Southeast Tides By Ted Wright
It seemed that he barely went to high school. Having moved from Sitka to Anchorage before his freshman year, he managed a McDonald's in his new neighborhood and spent as much time there as at school. His work ethic was strong, modeled after his mother's as he rose early to open the restaurant hours before his classmates awoke. The lessons he learned there were simple: You have to be responsible; you have to discipline yourself.
He ran track and did some cross-country ski racing during those years, so his time in class was limited even more. But he got by, and after the traditionally light senior year, graduated from Service High School and settled on spending a couple years at the University of Alaska Anchorage before transferring to the University of Washington.
With the possible exception of the long hours at work, this sounds like your typical adolescent journey so far, not a lot of focus in high school and an almost obligatory passage to college. I recall my own experiences after graduating from Sitka High School, wandering from Ellensburg, Wash., to Sitka and finally to Ashland Ore., looking for an appropriate major, the meaning of life, love, myself.
But for him, tragedy changed the trajectory of his coming of age at college. In the midst of his first semester at the University of Washington, he learned that his mother had breast cancer; so he returned to Anchorage and re-enrolled at UAA so that he could be by her side. Fortunately, the cancer was successfully treated and his mother got better, but the trauma affected him in ways that are impossible to measure except as time passes and subtle differences are observed.

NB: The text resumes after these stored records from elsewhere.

(* ===== verification/JoinOrderSets.v ===== *)
(** * Sets of nodes

    The bit vectors of the join-order optimiser as sets: membership, order,
    the subsets that [iterateSubsets] visits, and lists in which elements
    stand in a relation to the later ones. *)

From stdpp Require Import sorting.
From S2P Require Import Prelude JoinOrder.
#[local] Open Scope Z_scope.

(** ** Bits *)

(** All bits are below [n]. *)
Definition within (n s : Z) : Prop := ∀ i, Z.testbit s i = true → i < n.
(** [t] is a subset of [s]. *)
Definition sub (t s : Z) : Prop := ∀ i, Z.testbit t i = true → Z.testbit s i = true.
Definition disjoint_sets (s t : Z) : Prop := ∀ i, Z.testbit s i = true → Z.testbit t i = true → False.

Lemma testbit_nonneg s i : Z.testbit s i = true → 0 ≤ i.
Proof. destruct (Z.neg_nonneg_cases i); [rewrite Z.testbit_neg_r by done; done|done]. Qed.

Lemma testbit_single p i : 0 ≤ p → Z.testbit (single p) i = bool_decide (i = p).
Proof.
  intros Hp. unfold single. rewrite Z.shiftl_1_l. case_bool_decide as E; [subst; by apply Z.pow2_bits_true|].
  by apply Z.pow2_bits_false.
Qed.
Lemma testbit_ones n i : 0 ≤ n → Z.testbit (Z.ones n) i = bool_decide (0 ≤ i < n).
Proof. intros. rewrite Z.testbit_ones by done. apply eq_bool_prop_intro. rewrite bool_decide_spec, andb_True, !Is_true_true. lia. Qed.
Lemma testbit_range lo hi i : 0 ≤ lo → lo ≤ hi → Z.testbit (bit_range lo hi) i = bool_decide (lo ≤ i < hi).
Proof.
  intros. unfold bit_range. destruct (Z.neg_nonneg_cases i) as [Hi|Hi].
  - rewrite Z.testbit_neg_r by done. symmetry. apply bool_decide_false. lia.
  - rewrite Z.shiftl_spec by done. destruct (decide (i < lo)); [rewrite Z.testbit_neg_r by lia; symmetry; apply bool_decide_false; lia|].
    rewrite testbit_ones by lia. apply bool_decide_ext. lia.
Qed.
Lemma testbit_fillUntil v i : 0 ≤ v → Z.testbit (fillUntil v) i = bool_decide (0 ≤ i ≤ v).
Proof. intros. unfold fillUntil. rewrite testbit_range by lia. apply bool_decide_ext. lia. Qed.

#[export] Hint Rewrite Z.land_spec Z.lor_spec Z.ldiff_spec Z.lxor_spec andb_true_iff orb_true_iff negb_true_iff : bits.
#[export] Hint Rewrite testbit_single testbit_fillUntil testbit_ones using lia : bits.
(** Membership goals over unions, intersections and differences. *)
Ltac bits := autorewrite with bits in *; rewrite ?bool_decide_eq_true in *.
Lemma join_neighbor_spec e s x i : wf_edge n e → join_findNeighbor g e s x = Some i →
  0 ≤ i < n ∧ ¬ bit s i ∧ ¬ bit x i.
Proof.
  intros (Hl & Hr & Hl0 & Hr0 & _) H. unfold join_findNeighbor in H.
  assert (∀ o, within n o → o ≠ 0 → intersects s o = false → intersects x o = false → findFirst n o = i → 0 ≤ i < n ∧ ¬ bit s i ∧ ¬ bit x i) as Ho.
  { intros o Ho Ho0 Hs%intersects_false Hx%intersects_false <-. split; [by apply findFirst_range|].
    pose proof (proj1 (findFirst_spec _ o Ho Ho0)). split; intros ?; [by eapply Hs|by eapply Hx]. }
  destruct (isSubsetOf (join_left e) s && _) eqn:E1; [|destruct (isSubsetOf (join_right e) s && _) eqn:E2; [|done]];
    destruct (negb _ && _) eqn:E3 in H; try done; injection H as H; apply andb_true_iff in E3 as [Hx%negb_true_iff _];
    [apply andb_true_iff in E1 as [_ Hd%negb_true_iff]|apply andb_true_iff in E2 as [_ Hd%negb_true_iff]]; (eapply Ho; [| |exact Hd|..]; done).
Qed.
Lemma sel_neighbor_spec e s x i : within n (required e) → sel_findNeighbor g e s x = Some i →
  0 ≤ i < n ∧ ¬ bit s i ∧ ¬ bit x i.
Proof.
  intros Hr H. unfold sel_findNeighbor in H. destruct (negb _ && _) eqn:E; [|done]. injection H as H. apply andb_true_iff in E.
  destruct E as [Hx%negb_true_iff%intersects_false H0%any_spec].
  assert (within n (Z.land (required e) (flip n s))) as Hw by auto with bits.
  pose proof (findFirst_range _ _ Hw H0). pose proof (proj1 (findFirst_spec _ _ Hw H0)) as Hi. rewrite H in *.
  split; [done|]. split; [|by intros ?; eapply Hx]. rewrite testbit_land_flip, andb_true_iff, negb_true_iff in Hi by done. destruct Hi; congruence.
Qed.

(** The neighbours of a set outside [x]. *)
Definition join_neighbor (s x i : Z) : Prop :=
  ∃ e, e ∈ joins g ∧ (∃ v, bit s v ∧ v < nodes_size g ∧ bit (Z.lor (join_left e) (join_right e)) v) ∧ join_findNeighbor g e s x = Some i.
Definition sel_neighbor (s x i : Z) : Prop :=
  ∃ e, e ∈ selections g ∧ (∃ v, bit s v ∧ v < nodes_size g ∧ bit (required e) v) ∧ sel_findNeighbor g e s x = Some i.
Lemma edge_inside e : e ∈ joins g → sub (join_left e) (Z.lor a b) → sub (join_right e) (Z.lor a b) → join_connects e a b = false →
  predicate_kept g (applied_ops pa ++ applied_ops pb) e.
Proof.
  intros He Hl Hr Hc. apply Hin; [done|]. destruct (edge_ends e He) as (u & v & Hu & Hv & Hne & El & Er). revert Hc. unfold join_connects.
  rewrite El, Er in *. rewrite !sub_single in * by lia. rewrite !isSubsetOf_single, !any_single by lia. bits. simpl.
  destruct (Z.testbit a u), (Z.testbit a v), (Z.testbit b u), (Z.testbit b v); naive_solver.
Qed.
Lemma joining_initial : joining_ok [] (initial_joining g a b (Some pa) (Some pb)).
Proof.
  split_and!; [done..| |by intros ? ?%not_elem_of_nil]. simpl.
  apply (fold_inv (sound_classes (ops_of (initial_joining g a b (Some pa) (Some pb))))).
  - intros e m He Hm. unfold note_equality. destruct (_ && _ && _) eqn:E; [|done]. rewrite !andb_true_iff, negb_true_iff, !isSubsetOf_spec in E.
    destruct E as [[Hc Hl] Hr]. destruct (equality e) as [[x y]|] eqn:Eq; [|done]. apply sound_union; [|done].
    apply (implied_mono (applied_ops pa ++ applied_ops pb)); [unfold ops_of; set_solver|]. eapply kept_implied; [done..|]. by apply edge_inside.
  - exists []. split; [done|]. set_solver.
Qed.
Lemma insert_op_spec op l o : o ∈ insert_op op l ↔ o ∈ l ∨ o = op.
Proof. unfold insert_op. case_decide; set_solver. Qed.
Lemma joining_step done_ j e : e ∈ joins g → joining_ok done_ j → joining_ok (done_ ++ [e]) (apply_join_edge j e).
Proof.
  intros He (E1 & E2 & E3 & E4 & E5 & Hm & Hd). unfold apply_join_edge. rewrite E1, E2. destruct (join_connects e a b) eqn:Ec.
  2:{ split_and!; [done..|]. intros e' [?| ->%list_elem_of_singleton]%elem_of_app Hc; [auto|congruence]. }
  destruct (Hinner e He) as (op & Eop & Hi). unfold apply_op. rewrite Eop, Hi. simpl.
  set (j' := if useSelection e (equivalentColumns j) then _ else j).
  assert (jn_s1 j' = a ∧ jn_s2 j' = b ∧ jn_p1 j' = Some pa ∧ jn_p2 j' = Some pb ∧ specialJoin j' = None ∧ equivalentColumns j' = equivalentColumns j ∧
    (∀ o, o ∈ ops_of j → o ∈ ops_of j') ∧ predicate_kept g (ops_of j') e) as (F1 & F2 & F3 & F4 & F5 & F6 & Hmono & Hkept).
  { unfold j'. destruct (useSelection e (equivalentColumns j)) eqn:Eu; simpl; split_and!; try done.
    - intros o. unfold ops_of. simpl. rewrite !elem_of_app, insert_op_spec. tauto.
    - left. unfold ops_of. simpl. rewrite Eop, !elem_of_app, insert_op_spec. auto.
    - right. unfold useSelection in Eu. destruct (equality e) as [[x y]|]; [|done]. exists x, y. split; [done|].
      apply negb_false_iff in Eu. by eapply sound_equivalent. }
  split_and!; simpl; [done..| |].
  - rewrite F6. apply (sound_mono _ (ops_of j')) in Hm; [|done]. destruct (equality e) as [[x y]|] eqn:Eq; [|done].
    apply sound_union; [by eapply kept_implied|done].
  - intros e' [He'| ->%list_elem_of_singleton]%elem_of_app Hc; [|done]. eapply predicate_kept_mono; [done|auto].
Qed.
Lemma joining_end l j done_ : (∀ e, e ∈ l → e ∈ joins g) → joining_ok done_ j → joining_ok (done_ ++ l) (fold_left apply_join_edge l j).
Proof.
  revert j done_. induction l as [|e l IH]; intros j done_ Hl Hj; [by rewrite app_nil_r|]. simpl. change (done_ ++ e :: l) with (done_ ++ [e] ++ l). rewrite (app_assoc done_ [e] l).
  apply IH; [set_solver|]. apply joining_step; [set_solver|done].
Qed.
Lemma join_plan_keeps e : within n a → within n b → e ∈ joins g → sub (join_left e) (Z.lor a b) → sub (join_right e) (Z.lor a b) →
  predicate_kept g (applied_ops (join_plan a b pa pb)) e.
Proof.
  intros Hwa Hwb He Hl Hr. pose proof (simple_joinPlans a b pa pb ∅ Hwa Hwb) as E. revert E. unfold joinPlans. rewrite (simple_selections _ Hs). simpl.
  pose proof (joining_end (joins g) _ [] (λ e H, H) joining_initial) as (_ & _ & E3 & E4 & E5 & _ & Hd).
  set (j := fold_left apply_join_edge (joins g) (initial_joining g a b (Some pa) (Some pb))) in *. simpl in Hd.
  assert (predicate_kept g (ops_of j) e) as Hk.
  { destruct (join_connects e a b) eqn:Ec; [by apply Hd|]. eapply predicate_kept_mono; [|by apply edge_inside]. unfold ops_of. set_solver. }
  unfold build_plan. rewrite E3, E4, E5. simpl. intros E. apply (predicate_kept_mono (ops_of j)); [|done]. clear Hk.
  assert (∀ o, o ∈ predicates j ↔ o ∈ set_order (predicates j)) as Hperm by (intros o; by rewrite Horder).
  intros o. unfold ops_of. rewrite !elem_of_app, Hperm. clear Hperm.
  destruct (set_order (predicates j)) as [|op rest]; simpl in E; injection E as <- _; simpl.
  - rewrite app_nil_r. set_solver.
  - destruct (dlt _ _); simpl; rewrite app_nil_r; set_solver.
Qed.
End join.

Lemma table_keeps_predicates q st : solve g estimateSelectivity set_order = Ok (q, st) →
  ∀ s p, plan_at st s p → ∀ e, e ∈ joins g → sub (join_left e) s → sub (join_right e) s → predicate_kept g (applied_ops p) e.
Proof.
  destruct solve_table as (q' & st' & E & _ & Hj & _). intros E'. assert (st' = st) as -> by congruence. clear E E' q q'.
  assert (∀ k s, 0 ≤ s < k → ∀ p, plan_at st s p → ∀ e, e ∈ joins g → sub (join_left e) s → sub (join_right e) s → predicate_kept g (applied_ops p) e) as H.
  { intros k. destruct (decide (0 ≤ k)) as [Hk|]; [|intros; lia]. pattern k. apply natlike_ind; [intros; lia| |done]. clear k Hk. intros k Hk IH s Hsk p Hp e He Hl Hr.
    destruct (Hj s p Hp) as [(nd & Hnd & -> & _)|(a & b & pa & pb & Hab & -> & Ha & Hb & ->)].
    - destruct (edge_ends e He) as (u & v & Hu & Hv & Hne & El & Er). pose proof (node_ids g Hg nd Hnd) as [? _].
      rewrite El, sub_single in Hl by lia. rewrite Er, sub_single in Hr by lia. bits. congruence.
    - pose proof (csg_cmp_ne a b Hab) as [Hna Hnb]. destruct Hab as ((_ & Hwa & _) & (_ & Hwb & _) & Hd & _).
      assert (sub a (Z.lor a b)) as Hsa by (intros i Hi; bits; by left). assert (sub b (Z.lor a b)) as Hsb by (intros i Hi; bits; by right).
      pose proof (sub_le _ _ (proj1 Hsk) Hsa). pose proof (sub_le _ _ (proj1 Hsk) Hsb).
      pose proof (within_nonneg _ _ Hwa). pose proof (within_nonneg _ _ Hwb).
      apply join_plan_keeps; try done. intros e' He' [[? ?]|[? ?]].
      + apply (predicate_kept_mono (applied_ops pa)); [set_solver|]. apply (IH a); [lia|done..].
      + apply (predicate_kept_mono (applied_ops pb)); [set_solver|]. apply (IH b); [lia|done..]. }
  intros s p Hp. destruct (Hj s p Hp) as [(nd & Hnd & -> & _)|(a & b & pa & pb & Hab & -> & _)].
  - pose proof (node_ids g Hg nd Hnd) as [? _]. apply (H (single (node_id nd) + 1)); [|done].
    pose proof (within_nonneg n (single (node_id nd))) as Hw. rewrite <- simple_size in Hw. assert (0 ≤ single (node_id nd)) by auto with bits. lia.
  - destruct Hab as ((_ & Hwa & _) & (_ & Hwb & _) & _). pose proof (within_nonneg _ _ (within_lor _ _ _ Hwa Hwb)).
    apply (H (Z.lor a b + 1)); [lia|done].
Qed.
End predicates.
End search.
End simple.

(** ** The optimiser on queries of joins between two relations *)

(** C10. The table of the dynamic programming solves the recurrence of optimal
    plans over the connected sets of relations.  Exactly these sets have a
    plan; that of a single relation is its scan, that of a larger set the join
    of the plans of two connected parts with an edge between them; and it is
    no dearer than the join of the plans of any other two such parts, in the
    arithmetic of doubles, NaN included.  The result is the plan of all
    relations. *)
Theorem dphyp_recurrence `{EC : EquivalenceClasses} estimateSelectivity set_order g : simple_graph g →
  ∃ q st, solve g estimateSelectivity set_order = Ok (q, st) ∧
    (∀ s, connected g s → ∃ p, plan_at st s p) ∧
    (∀ s p, plan_at st s p →
      (∃ nd, nd ∈ nodes g ∧ s = single (node_id nd) ∧ p = createInitialPlan nd) ∨
      (∃ a b pa pb, csg_cmp g a b ∧ s = Z.lor a b ∧ plan_at st a pa ∧ plan_at st b pb ∧
        p = join_plan g estimateSelectivity set_order a b pa pb)) ∧
    (∀ a b, csg_cmp g a b → ∃ pa pb p, plan_at st a pa ∧ plan_at st b pb ∧ plan_at st (Z.lor a b) p ∧
      dlt (getCost (join_plan g estimateSelectivity set_order a b pa pb)) (getCost p) = false) ∧
    (∀ p, q = Some p ↔ plan_at st (all_ones (numNodes g)) p).
Proof. intros Hs. by apply solve_table. Qed.

(** C15. In a query of inner joins no predicate is lost: for every two relations
    that a plan joins, the predicate between them is applied in the plan, or
    it is an equality that follows from the equalities applied there. *)
Theorem dphyp_keeps_predicates `{EC : EquivalenceClasses, !EquivalenceLaws} estimateSelectivity set_order g : simple_graph g →
  (∀ l, set_order l ≡ₚ l) → (∀ e, e ∈ joins g → ∃ op, join_op e = Some op ∧ isInner op = true) →
  ∃ q st, solve g estimateSelectivity set_order = Ok (q, st) ∧
    ∀ s p, plan_at st s p → ∀ e, e ∈ joins g → sub (join_left e) s → sub (join_right e) s → predicate_kept g (applied_ops p) e.
Proof.
  intros Hs Horder Hinner. destruct (solve_table g Hs estimateSelectivity set_order) as (q & st & E & _). exists q, st. split; [done|].
  by eapply table_keeps_predicates.
Qed.
(** * IntervalMap.js: an AVL interval tree keyed by closed intervals

    A shallow embedding of [intervalmap.js] (the augmented node, the balance
    helpers, [set], [get], [delete], the overlap and point queries, [clear],
    [clone] and the bulk builder [fromArray]) together with the properties
    its documentation states.

    Conventions of the embedding.
    - JavaScript numbers that the program uses (interval endpoints, heights,
      sizes, array indices) are modelled by [Z]; the one place where the
      program leaves exact arithmetic, the 32-bit shift [(lo + hi) >> 1] of
      the builder, has its wrap-around written out ([toInt32]).
    - A node object is a constructor [Node i v m h l r] carrying the six
      fields of [IntervalMapNode]; [null] is the absent child.  The tree owns
      its nodes exclusively, so in-place field updates are modelled by
      rebuilding the node.
    - Dereferencing [null] raises a [TypeError] in JavaScript; the helpers
      therefore live in the error monad [exc].
    - The interval type comes from the external package [@rawify/interval];
      only its fields [a], [b], its [compareTo] and its [clone] are used.
    - The point [x] of [getAt] is the one number the map takes from the
      caller as it comes, with no guard in front of it: it is a [number],
      an integer or [NaN], and a comparison with [NaN] is false. *)

From Stdlib Require Import ZArith List Bool Lia String Sorting.Sorted
  Sorting.Permutation.
Import ListNotations.
Local Open Scope Z_scope.

Set Implicit Arguments.

(** ** Errors *)

Inductive error : Type :=
| TypeError                        (* property access on null / undefined *)
| RangeError.                      (* call stack exhausted *)

Inductive exc (A : Type) : Type :=
| Ok (x : A)
| Throw (e : error).

Arguments Ok {A} x.
Arguments Throw {A} e.

Definition bind {A B : Type} (c : exc A) (k : A -> exc B) : exc B :=
  match c with
  | Ok x => k x
  | Throw e => Throw e
  end.

Declare Scope exc_scope.
Delimit Scope exc_scope with exc.
Notation "x <- c ;; k" := (bind c (fun x => k))
  (at level 61, c at next level, right associativity) : exc_scope.
Notation "' pat <- c ;; k" := (bind c (fun x => match x with pat => k end))
  (at level 61, pat pattern, c at next level, right associativity) : exc_scope.
Local Open Scope exc_scope.

(** ** Proof automation *)

(** Case analysis on every integer comparison in sight. *)
Ltac zbool :=
  repeat match goal with
  | |- context [?x >? ?y] => destruct (Z.gtb_spec x y)
  | |- context [?x <? ?y] => destruct (Z.ltb_spec x y)
  | |- context [?x <=? ?y] => destruct (Z.leb_spec x y)
  | |- context [?x >=? ?y] => destruct (Z.geb_spec x y)
  | |- context [?x =? ?y] => destruct (Z.eqb_spec x y)
  | H : context [?x >? ?y] |- _ => destruct (Z.gtb_spec x y)
  | H : context [?x <? ?y] |- _ => destruct (Z.ltb_spec x y)
  | H : context [?x <=? ?y] |- _ => destruct (Z.leb_spec x y)
  | H : context [?x >=? ?y] |- _ => destruct (Z.geb_spec x y)
  | H : context [?x =? ?y] |- _ => destruct (Z.eqb_spec x y)
  end.

(** Equality of two appends up to re-association. *)
Ltac app_norm :=
  simpl; repeat (rewrite <- app_assoc; simpl); reflexivity.

(** ** Intervals (external collaborator) *)

Record Interval : Type := mkInterval { a : Z; b : Z }.

(** Modelled from the spec: the external interval type supplies "a total
    order consistent with lexicographic (a,b) comparison"; [compareTo] is
    negative, zero or positive accordingly. *)
Definition compareTo (x y : Interval) : Z :=
  if negb (a x =? a y) then a x - a y else b x - b y.

(** Modelled from the spec: the external interval type is "cloneable"; the
    copy has the same bounds. *)
Definition cloneInterval (x : Interval) : Interval := mkInterval (a x) (b x).

(** The values a caller may pass where an interval is expected. *)
Inductive jsvalue : Type :=
| VInterval (it : Interval)      (* an instance of Interval *)
| VUndefined
| VNull
| VNumber (x : Z)
| VPlain (xa xb : Z).            (* a look-alike object { a, b } *)

Definition instanceofInterval (x : jsvalue) : bool :=
  match x with VInterval _ => true | _ => false end.

(** ** Numbers as a caller may pass them *)

(** A number handed to [getAt]: an ordinary number, or [NaN].  A missing
    argument ([undefined]) is converted to [NaN] by each comparison, so it
    is the same case. *)
Inductive number : Type :=
| Num (x : Z)
| NaN.

(** [x < y], [x > y] and [x <= y] for a number [x] and a stored bound [y];
    [y <= x] and [y >= x] for a stored bound [y] and a number [x].  Every
    comparison with [NaN] is false. *)
Definition ltNum (x : number) (y : Z) : bool :=
  match x with Num x => x <? y | NaN => false end.

Definition gtNum (x : number) (y : Z) : bool :=
  match x with Num x => x >? y | NaN => false end.

Definition leNum (x : number) (y : Z) : bool :=
  match x with Num x => x <=? y | NaN => false end.

Definition leqNum (y : Z) (x : number) : bool :=
  match x with Num x => y <=? x | NaN => false end.

Definition geqNum (y : Z) (x : number) : bool :=
  match x with Num x => y >=? x | NaN => false end.

(** ** 32-bit arithmetic of the shift operator *)

Definition toInt32 (x : Z) : Z := (x + 2 ^ 31) mod 2 ^ 32 - 2 ^ 31.

(** [x >> n] *)
Definition sar (x n : Z) : Z := Z.shiftr (toInt32 x) (n mod 32).

Section Model.

Variable V : Type.

(** ** Nodes *)

Inductive tree : Type :=
| null
| Node (i : Interval) (v : V) (m : Z) (h : Z) (l r : tree).

Definition IntervalMapNode (i : Interval) (v : V) : tree :=
  Node i v (b i) 1 null null.

Definition height (n : tree) : Z :=
  match n with
  | null => 0
  | Node _ _ _ h _ _ => h
  end.

(** [if (c && c.m > m) m = c.m] *)
Definition raiseMax (c : tree) (m : Z) : Z :=
  match c with
  | null => m
  | Node _ _ cm _ _ _ => if cm >? m then cm else m
  end.
(** [retries output off ws]: each call of [ws] offered the whole suffix of
    [output] that the calls before it had left unwritten, [off] bytes
    having been written before the first of them. *)
Fixpoint retries (output : list Z) (off : Z) (ws : list WriteCall) : Prop :=
  match ws with
  | [] => True
  | w :: ws' =>
      wc_offset w = off /\ wc_requested w = size output - off /\
      retries output (off + wc_rc w) ws'
  end.

(** Whether a run returned. *)
Definition finished {A : Type} (o : outcome A) : bool :=
  match o with Done _ => true | _ => false end.

(** An atlas with nothing in it. *)
Definition empty_atlas : BCFNT :=
  {| lineFeed := 0; height := 0; width := 0; maxWidth := 0; ascent := 0;
     altIndex := 0; cmaps := []; widths := []; sheetData := []; numSheets := 0 |}.

(** The atlas a run of the constructor returned. *)
Definition the_atlas (o : outcome BCFNT) : BCFNT :=
  match o with Done b => b | _ => empty_atlas end.

(** The buffer a run of the serializer built. *)
Definition the_buffer (o : outcome (list Z)) : list Z :=
  match o with Done out => out | _ => [] end.

(** What a run returned, seen through [f]. *)
Definition omap {A B : Type} (f : A -> B) (o : outcome A) : outcome B :=
  match o with
  | Done a => Done (f a)
  | Aborted => Aborted
  | OutOfFuel => OutOfFuel
  end.

(* ------------------------------------------------------------------ *)
(** ** Invariants of the loops *)

(** What holds of the map while the enumeration loop runs with the next
    glyph index at [n]. *)
Record indexed (m : FaceMap) (n : Z) : Prop := {
  ix_keys : above 0 (keys m);
  ix_entries :
    Forall (fun kv => fst kv < u16_max /\ code (snd kv) = fst kv /\
                      0 <= cfntIndex (snd kv) < n) m;
  ix_nodup : NoDup (indices m)
}.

The only pronounced change at the time was his decision to major in biology and shift to a pre-med track. He wanted to be a doctor. Looking back on it, my only thoughts were of how he would make it, since his grades were average and his transcripts so far were absent many of the most difficult series of classes needed to show medical schools that he deserved one of their slots. I never questioned him, though, and hoped that I was providing encouragement as his educational and life-course changed over the next few years.
And now it is May 2005. He is in Seattle visiting me after graduation a week ago. While I am sleeping in he has been at the corner coffee shop studying his Medical College Admissions Test preparation book. He has taken 20 or more credits of the hardest classes UAA offers each of the past two semesters, and rather than take a break, he is studying two to three hours a day while on a post-graduation visit before he starts working this summer.
Later that evening I am watching some inane television program and he is at the computer when he softly announces, "got an A in Biochemistry." He has apparently checked his grades online and has made a 4.0 this semester and ended-up with a 3.6 overall grade-point average.
I look at him and wonder how my son, that little boy who was too often bored and seemed only to want to play, who barely went to high school and skipped the advanced-placement track, could be the young man sitting across the room. At that moment I am proud, but more than that I am struck by how so much of human potential is locked away in motivation and inspiration. And I marvel at how often tragedy leads to triumph, how our struggles help us to find within ourselves something beyond what we thought we could do or who we thought we could be.
So congratulations, Ted. You are truly an inspiration.
Ted Wright is director of the Early College Consortium for Native Youth at Antioch University Seattle and a former Alaska educator. His son, Ted C. Wright, graduated from the University of Alaska Anchorage on May 1 with a Bachelor of Science degree in Biology.